16. COMPUTER SOFTWARE
Where any goods supplied by us embody, include
or contain computer program(s) and/or related documentation the
copyright in which is owned by a third party, all rights and
liabilities associated with the use and/or reproduction thereof
will be subject to the terms of the applicable end user licence,
to the exclusion of all liabilities and obligations on our part.
17. INTELLECTUAL PROPERTY
The Buyer will indemnify us against all
liabilities for infringement of third party intellectual property
rights arising from our compliance with the Buyer's specific
requirements regarding design or specification for the goods or
arising from the use of the goods in combination with other
products.
18. LIEN
In the event of the Buyer's insolvency we shall
be entitled (in addition to any lien arising by law) to a general
lien on all the Buyer's goods in our possession (although the same
or some of them have been paid for) for any money due in respect
of such goods or in respect of any general or particular balance
or other money due from the Buyer to us, whether under the same or
any other order.
19. LIABILITY
(a) Subject to Paragraph d of this Condition, we
shall not be liable to the Buyer for any indirect or consequential
loss or damage of any kind whatsoever however arising.
(b) In any event subject to Paragraph d of this
Condition our total liability shall not exceed the contract price
as stated in our invoice.
(c) Irrespective of any claim against us all
sums due to us from the Buyer will remain due and owing and the
Buyer shall have no right of set off against sums due to us.
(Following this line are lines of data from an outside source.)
Lemma unpack_loop_returns (a : N) (k : list str) :
  (2 <= a <= 36)%N -> Forall (fun value => existsb (N.eqb 92) value = false) k ->
  forall n p, exists q, unpack_loop n a k p = Done q.
Proof.
  intros Ha Hk. induction n as [|n IH]; intros p; [eexists; reflexivity|].
  cbn [unpack_loop]. unfold unpack_step.
  destruct (nth_error k n) as [[|c v]|] eqn:Hn; try apply IH.
  destruct (to_base_reads_back a Ha (N.of_nat n)) as (token & -> & _).
  assert (Hv : existsb (N.eqb 92) (c :: v) = false).
  { rewrite List.Forall_forall in Hk. apply Hk. eapply nth_error_In. exact Hn. }
  destruct (re_sub_token_plain token (c :: v) p Hv) as [q Hq].
  change (token0 ← Done token; re_sub_token token0 (c :: v) p)
    with (re_sub_token token (c :: v) p).
  rewrite Hq. apply IH.
Qed.

End Radix.

Example unpack_radix_0 :
  @_unpack ascii_env (u "1 0") 0 2 [u "a"; u "b"] = Raised
  /\ @_unpack ascii_env (u "1 0") 1 2 [u "a"; u "b"] = Hangs
  /\ @_unpack ascii_env (u "1 0") 0 2 [u "a"; []] = Done (u "1 a")
  /\ @_unpack ascii_env (u "1 0") 0 0 [u "a"; u "b"] = Done (u "1 0").
Proof. repeat split; reflexivity. Qed.

(** X3. For a radix from 2 to 36 and keywords that hold no backslash, the
    reversal always returns a text, whatever the payload and the count; and
    for every radix but 1 it comes to an end. *)
Theorem unpack_returns (p : str) (a c : N) (k : list str) `{PyEnv} :
  (2 <= a <= 36)%N ->
  Forall (fun value => existsb (N.eqb 92) value = false) k ->
  (exists q, _unpack p a c k = Done q)
  /\ (forall a', a' <> 1%N -> _unpack p a' c k <> Hangs).
Proof.
  intros Ha Hk. split; [apply unpack_loop_returns; assumption|].
  intros a' Ha'. unfold _unpack. generalize (N.to_nat c) p. clear p.
  induction n as [|n IH]; intros p; [discriminate|].
  cbn [unpack_loop]. unfold unpack_step.
  destruct (nth_error k n) as [[|ch v]|] eqn:Hn; try apply IH.
  pose proof (to_base_returns (N.of_nat n) a' Ha') as Ht.
  destruct (to_base (N.of_nat n) a') as [token| |]; [|discriminate|contradiction].
  assert (Hv : existsb (N.eqb 92) (ch :: v) = false).
  { rewrite List.Forall_forall in Hk. apply Hk. eapply nth_error_In. exact Hn. }
  destruct (re_sub_token_plain token (ch :: v) p Hv) as [q Hq].
  change (token0 ← Done token; re_sub_token token0 (ch :: v) p)
    with (re_sub_token token (ch :: v) p).
  rewrite Hq. apply IH.
Qed.

Lemma unpack_returns_witness :
  (2 <= 10 <= 36)%N
  /\ Forall (fun value => existsb (N.eqb 92) value = false) UnpackExample.keywords
  /\ @_unpack ascii_env UnpackExample.payload 10 8 UnpackExample.keywords
     = Done UnpackExample.unpacked
  /\ (exists q, @_unpack ascii_env UnpackExample.payload 10 8 UnpackExample.keywords = Done q).
Proof.
  assert (Hk : Forall (fun value => existsb (N.eqb 92) value = false) UnpackExample.keywords)
    by (repeat constructor).
  split; [lia|]. split; [exact Hk|]. split; [reflexivity|].
  exact (proj1 (unpack_returns UnpackExample.payload 10 8 UnpackExample.keywords
                  (H:=ascii_env) ltac:(lia) Hk)).
Defined.

(** * The download page *)

Section Download.
Context {E : PyEnv} {U : VidTube.UrlLib} {H : VidTube.Host}.
Import Re ReSpec ReFacts VidTube PartFacts.

Lemma first_ending_found (suffix : str) (links : list str) (href : str) :
  first_ending suffix links = Some href ->
  exists pre post, links = pre ++ href :: post
    /\ endswith suffix href = true
    /\ Forall (fun l => endswith suffix l = false) pre.
Proof.
  induction links as [|l links IH]; [discriminate|]. cbn [first_ending].
  destruct (endswith suffix l) eqn:Hl.
  - intros [= <-]. exists [], links. split; [reflexivity|]. split; [exact Hl|constructor].
  - intros Hf. destruct (IH Hf) as (pre & post & -> & He & Hpre).
    exists (l :: pre), post. split; [reflexivity|]. split; [exact He|now constructor].
Qed.

Lemma first_ending_none (suffix : str) (links : list str) :
  first_ending suffix links = None <-> Forall (fun l => endswith suffix l = false) links.
Proof.
  induction links as [|l links IH]; [split; [constructor|reflexivity]|].
  cbn [first_ending]. destruct (endswith suffix l) eqn:Hl; split.
  - discriminate.
  - intros Hf. inversion Hf; congruence.
  - intros Hn. constructor; [exact Hl|now apply IH].
  - intros Hf. inversion Hf; subst. now apply IH.
Qed.

Lemma first_download_found (path_only : str) (links : list str) (href : str) :
  first_download path_only links = Some href ->
  In href links /\ contains (u "/d/") href = true /\ href <> path_only.
Proof.
  induction links as [|l links IH]; [discriminate|]. cbn [first_download].
  destruct (contains (u "/d/") l) eqn:Hl; cbn [andb].
  - case_bool_decide as Hp; cbn [negb].
    + intros Hf. destruct (IH Hf) as (Hin & Hc & Hne). split; [now right|now split].
    + intros [= <-]. split; [now left|now split].
  - intros Hf. destruct (IH Hf) as (Hin & Hc & Hne). split; [now right|now split].
Qed.

Lemma first_download_none (path_only : str) (links : list str) :
  first_download path_only links = None ->
  Forall (fun l => contains (u "/d/") l = false \/ l = path_only) links.
Proof.
  induction links as [|l links IH]; [constructor|]. cbn [first_download].
  destruct (contains (u "/d/") l) eqn:Hl; cbn [andb].
  - case_bool_decide as Hp; cbn [negb]; [|discriminate].
    intros Hf. constructor; [now right|now apply IH].
  - intros Hf. constructor; [now left|now apply IH].
Qed.

Lemma by_priority_found (links : list str) : forall ps href quality,
  by_priority ps links = (Some href, quality) ->
  exists better suffix worse,
    ps = better ++ (suffix, quality) :: worse
    /\ first_ending suffix links = Some href
    /\ Forall (fun p => Forall (fun l => endswith (fst p) l = false) links) better.
Proof.
  induction ps as [|[suffix label] ps IH]; intros href quality; [discriminate|].
  cbn [by_priority]. destruct (first_ending suffix links) as [h|] eqn:Hf.
  - intros [= <- <-]. exists [], suffix, ps. split; [reflexivity|]. split; [exact Hf|constructor].
  - intros Hb. destruct (IH _ _ Hb) as (better & sfx & worse & -> & Hs & Hbetter).
    exists ((suffix, label) :: better), sfx, worse. split; [reflexivity|].
    split; [exact Hs|]. constructor; [|exact Hbetter]. now apply first_ending_none.
Qed.

Lemma by_priority_none (links : list str) : forall ps,
  fst (by_priority ps links) = None ->
  Forall (fun p => Forall (fun l => endswith (fst p) l = false) links) ps.
Proof.
  induction ps as [|[suffix label] ps IH]; [constructor|]. cbn [by_priority].
  destruct (first_ending suffix links) eqn:Hf; [discriminate|].
  intros Hn. constructor; [now apply first_ending_none|now apply IH].
Qed.

(** X19. The link followed on a download page is chosen by quality, not by
    its place in the page: the first link that ends in "_x" (1080p) if there
    is one, else the first that ends in "_h" (720p), then "_n" (480p), then
    "_l" (240p). Only when no link ends in any of these is the first link to
    a download page ("/d/") other than the page itself followed; and when
    there is none of those either, no link is followed. *)
Theorem choose_link_by_quality (target_url : str) (links : list str) :
  match choose_link target_url links with
  | (Some href, quality) =>
      In href links
      /\ ((exists better suffix worse,
              priorities = better ++ (suffix, quality) :: worse
              /\ first_ending suffix links = Some href
              /\ endswith suffix href = true
              /\ Forall (fun p => Forall (fun l => endswith (fst p) l = false) links) better)
          \/ (quality = u "unknown"
              /\ Forall (fun p => Forall (fun l => endswith (fst p) l = false) links) priorities
              /\ contains (u "/d/") href = true
              /\ href <> urlparse_path target_url))
  | (None, _) =>
      Forall (fun p => Forall (fun l => endswith (fst p) l = false) links) priorities
      /\ Forall (fun l => contains (u "/d/") l = false \/ l = urlparse_path target_url) links
  end.
Proof.
  unfold choose_link.
  destruct (by_priority priorities links) as [[href|] quality] eqn:Hb.
  - destruct (by_priority_found _ _ _ _ Hb) as (better & suffix & worse & Hp & Hf & Hbetter).
    destruct (first_ending_found _ _ _ Hf) as (pre & post & -> & He & _).
    split; [apply in_elt|]. left. exists better, suffix, worse. auto.
  - assert (Hn : Forall (fun p => Forall (fun l => endswith (fst p) l = false) links) priorities).
    { apply by_priority_none. now rewrite Hb. }
    destruct (first_download _ links) as [href|] eqn:Hd.
    + destruct (first_download_found _ _ _ Hd) as (Hin & Hc & Hne).
      split; [exact Hin|]. right. auto.
    + split; [exact Hn|]. now apply first_download_none.
Qed.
(d) Paragraphs a to c inclusive of this
Condition shall not apply to loss or damage arising out of or in
connection with death or personal injury or loss or damage for
which liability cannot be limited or excluded by law; or
(e) This Condition shall survive the Contract.
20. FORCE MAJEURE
We shall be relieved of all liability for
obligations incurred to the Buyer whenever, and to the extent of
which the fulfilment of such obligation is prevented, frustrated
or impeded in consequence of any statute, rules, regulations,
orders or requisitions issued by any government department,
council other duly constituted authority or by reason of any
strikes, combination of workmen, lockouts, breakdown of plant,
accident, civil commotion, war, force majeure or any other cause
beyond our control.
21. LAW
These conditions and the contract and all
matters pertaining thereto shall be governed by English law, and
the English courts shall have jurisdiction in relation thereto.